AVAILABLE RECORDS
□ □ □
(** * Instances *)

(** Four children: the tracks hold two, one and one of them. *)
Lemma tracks_partition_witness :
  let props : JsObject :=
    <["gap" := VNum 24]>
      {["children" := VArr [VStr "a"; VStr "b"; VStr "c"; VStr "d"]]} in
  is_primitive (get props "gap") = true
  ∧ Testimonials.child_sequence (get props "children")
    = Some [VStr "a"; VStr "b"; VStr "c"; VStr "d"]
  ∧ (∃ tree t0 t1 t2,
       Testimonials.TestimonialsItems props VNull = Ok tree
       ∧ Testimonials.tracks tree = [t0; t1; t2]
       ∧ length t0 + length t1 + length t2 = 4).
Proof.
  intros props. split; [reflexivity|]. split; [reflexivity|].
  destruct (tracks_partition props VNull
              [VStr "a"; VStr "b"; VStr "c"; VStr "d"] eq_refl eq_refl)
    as (attrs & c0 & c1 & c2 & t0 & t1 & t2 & Hrender & Htracks & _ & _ & _
        & Hsum & _).
  exists (VElem (HostTag "div") attrs
            [Testimonials.track c0; Testimonials.track c1;
             Testimonials.track c2]), t0, t1, t2.
  split; [exact Hrender|]. split; [exact Htracks|exact Hsum].
Defined.

(** A gap of 24 with no children, and a gap of 20 with no children. *)
Lemma gap_spacing_class_witness :
  Testimonials.child_sequence (get {["gap" := VNum 24]} "children") = Some []
  ∧ Testimonials.renders_with_class {["gap" := VNum 24]} VNull
      "grid lg:grid-cols-3 gap-6"
  ∧ Testimonials.renders_with_class {["gap" := VNum 20]} VNull
      "grid lg:grid-cols-3".
Proof.
  split; [reflexivity|]. split.
  - destruct (gap_spacing_class {["gap" := VNum 24]} VNull [])
      as (_ & H24 & _); [reflexivity|].
    apply H24. reflexivity.
  - destruct (gap_spacing_class {["gap" := VNum 20]} VNull [])
      as (_ & _ & _ & _ & _ & Hout); [reflexivity|].
    apply (Hout 20%Z); [reflexivity|lia..].
Defined.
□ □ □
PROBLEM REQUIREMENTS
Pull out all lines of the data with the string "Hrender".

YOUR SOLUTION
    as (attrs & c0 & c1 & c2 & t0 & t1 & t2 & Hrender & Htracks & _ & _ & _
  split; [exact Hrender|]. split; [exact Htracks|exact Hsum].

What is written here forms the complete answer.